For each line below that contains the string "Hsig", copy that line.
━━━ Available records ━━━
Lemma filled_snoc n L nt ty data d m m1 m2 m3 : filled n L nt ty data m -> section_len L ->
  0 <= n < 65536 -> Z.of_nat (length data) < n -> len d <= L - 144 ->
  let i := Z.of_nat (length data) in let o := SEC_DESC_OFFSET i in let s := HDR_LEN + SEC_DESC_LEN * n + L * i in
  frame o SEC_DESC_LEN m m1 -> sl o 4 m1 = le 4 (u32 s) -> sl (o + 4) 4 m1 = le 4 L -> sl (o + 16) 16 m1 = ty -> fru_shown o m1 ->
  frame s L m1 m2 -> sl (s + 144) (len d) m2 = d ->
  frame 20 4 m2 m3 -> sl 20 4 m3 = le 4 (u32 (unle (sl 20 4 m2) + (SEC_DESC_LEN + L))) ->
  filled n L nt ty (data ++ [d]) m3.
Proof.
  intros [Hlen Hcnt Hrl Hby Hnt Hsec] HL Hn Hi Hd i o s F1 V1 V2 V3 VF F2 V4 F3 V5.
  assert (bytes_ok m3) by (eapply frame_bytes, frame_bytes, frame_bytes, Hby; eassumption).
  unfold fru_shown in *.
  pose proof (frame_len _ _ _ _ F1). pose proof (frame_len _ _ _ _ F2). pose proof (frame_len _ _ _ _ F3).
  pose proof (len_nonneg d). subst i o s. sizes.
  destruct HL as [->|[->| ->]].
  all: split; unfold fru_shown; sizes; rewrite ?length_app; cbn [length].
  all: try (back; done || lia).
  all: try (rewrite V5; back; rewrite Hrl, unle_le_small; rewrite wrap_id; unfold in_width; cbn; lia).
  all: intros j e Hj; apply lookup_app_Some in Hj as [Hj|[Hge Hj]]; cbv zeta.
  all: try (pose proof (lookup_lt_Some _ _ _ Hj) as Hlt; destruct (Hsec j e Hj) as (S0 & SF & S1 & S2 & S3 & S4);
    pose proof (len_nonneg e); back; done).
  all: apply list_lookup_singleton_Some in Hj as [Hj ->]; replace j with (length data) by lia;
    back; rewrite V1, V2, V3, V4; split_and!; [done|done| |by rewrite unle_le_small by (cbn; lia)|done|done];
    rewrite unle_le_small; rewrite wrap_id; unfold in_width; cbn; lia.
Qed.

Lemma wpf_inc size (Q : unit -> bytes -> Prop) m : 24 <= len m ->
  (forall m', frame 20 4 m m' -> sl 20 4 m' = le 4 (u32 (unle (sl 20 4 m) + size)) -> Q tt m') ->
  wp (inc_entry_length size) Q m.
Proof. intros Hl HQ. unfold inc_entry_length, record_length. apply wp_bind, wp_rdn; [lia..|]. apply wpf_wrn; [lia..|]. exact HQ. Qed.

Lemma wp_sec_cnt n L nt ty data (Q : Z -> bytes -> Prop) m : filled n L nt ty data m -> section_len L -> 0 <= n ->
  Q n m -> wp sec_cnt Q m.
Proof.
  intros F HL Hn HQ. unfold sec_cnt. pose proof (f_len _ _ _ _ _ _ F).
  apply wp_rdn; [lia|destruct HL as [->|[->| ->]]; sizes; lia|].
  change (Z.of_nat 2) with 2. by rewrite (f_cnt _ _ _ _ _ _ F).
Qed.

Lemma len_words n (l : list Z) : len (concat (le n <$> l)) = Z.of_nat n * Z.of_nat (length l).
Proof.
  induction l as [|x l IH]; [by rewrite Z.mul_0_r|]. cbn [fmap list_fmap concat length]. rewrite len_app, IH, len_le. lia.
Qed.

Lemma fill_nonstd_hdr_ok s (Q : unit -> bytes -> Prop) m : 0 <= s -> s + 80 <= len m ->
  (forall m', frame s 80 m m' -> Q tt m') -> wp (fill_nonstd_hdr s) Q m.
Proof.
  intros Hs Hl HQ. assert (len RUNTIME = 16) as Hr by done. unfold fill_nonstd_hdr. repeat fill1. apply HQ.
  rewrite Hr in *. in_frame.
Qed.

(** A section: its descriptor, its body, whose writes stay inside of it, and
    the new length of the record. *)
Ltac section n L nt ty data d F HL :=
  apply wp_bind; eapply wp_sec_cnt; [exact F|exact HL|lia|]; cbv zeta;
  pose proof (f_len _ _ _ _ _ _ F); unfold section_len in HL; sizes;
  apply wp_bind, fill_section_desc_ok; [lia|lia|done|by repeat constructor|]; intros m1 F1 V1 V2 V3 VF; pose proof (frame_len _ _ _ _ F1).
Ltac end_section n L nt ty data d m m1 F F1 V1 V2 V3 :=
  apply wpf_inc; [lia|];
  let m3 := fresh "m" in let F3 := fresh "F" in let V5 := fresh "V" in intros m3 F3 V5;
  lazymatch type of F3 with frame _ _ ?m2 _ =>
    eapply (filled_snoc n L nt ty data d m m1 m2 m3); [exact F| |lia|lia| |exact F1|exact V1|exact V2|exact V3|assumption| | |exact F3|exact V5];
    [sizes; auto| | |]
  end.

Lemma fill_fatal_ok n nt data regs m : filled n FATAL_SEC_LEN nt CRASHDUMP data m -> 0 <= n < 65536 ->
  Z.of_nat (length data) < n -> length regs = 8%nat ->
  wp (amdgv_cper_entry_fill_fatal_section (Z.of_nat (length data)) regs)
    (fun _ m' => filled n FATAL_SEC_LEN nt CRASHDUMP (data ++ [concat (le 4 <$> regs)]) m') m.
Proof.
  intros F Hn Hi Hr. assert (len (concat (le 4 <$> regs)) = 32) as Hd by (rewrite len_words, Hr; done).
  assert (section_len FATAL_SEC_LEN) as HL by by left.
  unfold amdgv_cper_entry_fill_fatal_section. section n FATAL_SEC_LEN nt CRASHDUMP data (concat (le 4 <$> regs)) F HL.
  repeat fill1. rewrite Hd in *.
  end_section n FATAL_SEC_LEN nt CRASHDUMP data (concat (le 4 <$> regs)) m m1 F F1 V1 V2 V3; sizes; [lia|in_frame|rewrite Hd; back; done].
Qed.

Lemma fill_boot_ok n nt data msg m : filled n BOOT_SEC_LEN nt CRASHDUMP data m -> 0 <= n < 65536 ->
  Z.of_nat (length data) < n -> length msg = 8%nat ->
  wp (amdgv_cper_entry_fill_boot_section (Z.of_nat (length data)) msg 8)
    (fun _ m' => filled n BOOT_SEC_LEN nt CRASHDUMP (data ++ [concat (le 8 <$> msg)]) m') m.
Proof.
  intros F Hn Hi Hr. assert (len (concat (le 8 <$> msg)) = 64) as Hd by (rewrite len_words, Hr; done).
  assert (section_len BOOT_SEC_LEN) as HL by (right; by left).
  unfold amdgv_cper_entry_fill_boot_section. section n BOOT_SEC_LEN nt CRASHDUMP data (concat (le 8 <$> msg)) F HL.
  change (Z.to_nat (Z.min 8 CPER_MAX_OAM_COUNT)) with 8%nat. rewrite take_ge by lia.
  repeat fill1. apply wp_demand; [rewrite Hr; done|]. repeat fill1. rewrite Hd in *.
  end_section n BOOT_SEC_LEN nt CRASHDUMP data (concat (le 8 <$> msg)) m m1 F F1 V1 V2 V3; sizes; [lia|in_frame|rewrite Hd; back; done].
Qed.

Lemma fill_runtime_ok n nt data sev regs m : filled n NONSTD_SEC_LEN nt RUNTIME data m -> 0 <= n < 65536 ->
  Z.of_nat (length data) < n -> length regs = 32%nat ->
  wp (amdgv_cper_entry_fill_runtime_section (Z.of_nat (length data)) sev regs CPER_ACA_REG_COUNT)
    (fun _ m' => filled n NONSTD_SEC_LEN nt RUNTIME (data ++ [concat (le 4 <$> regs)]) m') m.
Proof.
  intros F Hn Hi Hr. assert (len (concat (le 4 <$> regs)) = 128) as Hd by (rewrite len_words, Hr; done).
  assert (section_len NONSTD_SEC_LEN) as HL by (right; by right).
  unfold amdgv_cper_entry_fill_runtime_section. section n NONSTD_SEC_LEN nt RUNTIME data (concat (le 4 <$> regs)) F HL.
  change (Z.to_nat (Z.min CPER_ACA_REG_COUNT CPER_ACA_REG_COUNT)) with 32%nat. rewrite take_ge by lia.
  apply wp_bind, fill_nonstd_hdr_ok; [lia|lia|]. intros m2 F2. pose proof (frame_len _ _ _ _ F2).
  repeat fill1. apply wp_demand; [rewrite Hr; done|]. repeat fill1. rewrite Hd in *.
  end_section n NONSTD_SEC_LEN nt RUNTIME data (concat (le 4 <$> regs)) m m1 F F1 V1 V2 V3; sizes; [lia|in_frame|rewrite Hd; back; done].
Qed.

Lemma wp_bad_page_regs s oam (Q : unit -> bytes -> Prop) m : 0 <= s -> s + NONSTD_SEC_LEN <= len m ->
  (forall m', frame (s + 144) 128 m m' -> Q tt m') ->
  wp (for_each (bad_page_regs oam) (fun r => wrn 4 (s + 144 + 4 * fst r) (snd r))) Q m.
Proof.
  intros Hs Hl HQ. sizes. unfold bad_page_regs. cbn [for_each fst snd].
  repeat fill1. apply wp_ret, HQ. in_frame.
Qed.

(** The registers of a bad-page record are what the loop left there. *)
Lemma fill_bad_page_ok n nt data oam m : filled n NONSTD_SEC_LEN nt RUNTIME data m -> 0 <= n < 65536 ->
  Z.of_nat (length data) < n ->
  wp (amdgv_cper_entry_fill_bad_page_thr_section (Z.of_nat (length data)) oam)
    (fun _ m' => exists d, len d = 128 /\ filled n NONSTD_SEC_LEN nt RUNTIME (data ++ [d]) m') m.
Proof.
  intros F Hn Hi. assert (section_len NONSTD_SEC_LEN) as HL by (right; by right).
  unfold amdgv_cper_entry_fill_bad_page_thr_section. section n NONSTD_SEC_LEN nt RUNTIME data data F HL.
  apply wp_bind, fill_nonstd_hdr_ok; [lia|lia|]. intros m2 F2. pose proof (frame_len _ _ _ _ F2).
  repeat fill1. apply wp_bad_page_regs; [lia|sizes; lia|]. intros m8 F8. pose proof (frame_len _ _ _ _ F8).
  set (d := sl (NONSTD_SEC_OFFSET n (Z.of_nat (length data)) + 144) 128 m8).
  assert (len d = 128) as Hd by (apply len_sl; sizes; lia).
  apply wp_mono with (P := fun _ m' => filled n NONSTD_SEC_LEN nt RUNTIME (data ++ [d]) m'); [|by eauto].
  end_section n NONSTD_SEC_LEN nt RUNTIME data d m m1 F F1 V1 V2 V3; sizes; [lia|in_frame|by rewrite Hd].
Qed.

Definition notify (type : amdgv_cper_type) (sev : Z) : bytes :=
  match type with
  | AMDGV_CPER_TYPE_BOOT => BOOT
  | AMDGV_CPER_TYPE_RUNTIME => if sev =? CPER_SEV_NON_FATAL_CORRECTED then CMC else MCE
  | _ => MCE
  end.

Lemma wpf_timestamp utc (Q : unit -> bytes -> Prop) m : 128 <= len m -> in_calendar utc ->
  (forall m', frame 24 8 m m' -> Q tt m') -> wp (fill_timestamp utc) Q m.
Proof.
  intros Hl Hc HQ. unfold fill_timestamp. destruct (fill_timestamp_date utc Hc) as (ts & Hts & _).
  apply wp_bind. eapply wp_require; [exact Hts|]. repeat fill1. apply HQ. in_frame.
Qed.

Lemma fill_hdr_ok n L ty uid utc type sev m : section_len L -> 0 <= n < 65536 -> len m = HDR_LEN + n * (SEC_DESC_LEN + L) ->
  unle (sl 10 2 m) = n -> unle (sl 20 4 m) = 0 -> bytes_ok m -> in_calendar utc -> type <> AMDGV_CPER_TYPE_MAX ->
  wp (fill_hdr_fields uid utc type sev) (fun _ m' => filled n L (notify type sev) ty [] m') m.
Proof.
  intros HL Hn Hlen Hcnt Hrl Hby Hu Ht. unfold fill_hdr_fields.
  assert (128 <= len m) by (destruct HL as [->|[->| ->]]; sizes; lia).
  assert (len [67; 80; 69; 82] = 4) as Hsig by done.
  repeat fill1. apply wpf_timestamp; [lia|done|]. intros m7 F7. pose proof (frame_len _ _ _ _ F7). repeat fill1.
  match goal with |- wp ?w _ ?m => assert (w = wr 80 (notify type sev)) as -> by (destruct type; try done; cbn; by destruct (_ =? _)) end.
  assert (len (notify type sev) = 16) as Hg by (destruct type; try done; cbn; by destruct (_ =? _)).
  assert (bytes_ok (notify type sev)) as Hgb by (destruct type; try done; cbn; try destruct (_ =? _); by repeat constructor).
  repeat fill1. apply wpf_inc; [lia|]. intros m11 F11 V11. pose proof (frame_len _ _ _ _ F11). rewrite Hg, Hsig in *.
  assert (bytes_ok m11) by (repeat (eapply frame_bytes; [eassumption|]); done).
  split; sizes; try (back; done || lia).
  - rewrite V11. back. rewrite Hrl, unle_le_small; rewrite wrap_id; unfold in_width; cbn; lia.
Qed.
End fill.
━━━
Exercise result
  assert (len [67; 80; 69; 82] = 4) as Hsig by done.
  repeat fill1. apply wpf_inc; [lia|]. intros m11 F11 V11. pose proof (frame_len _ _ _ _ F11). rewrite Hg, Hsig in *.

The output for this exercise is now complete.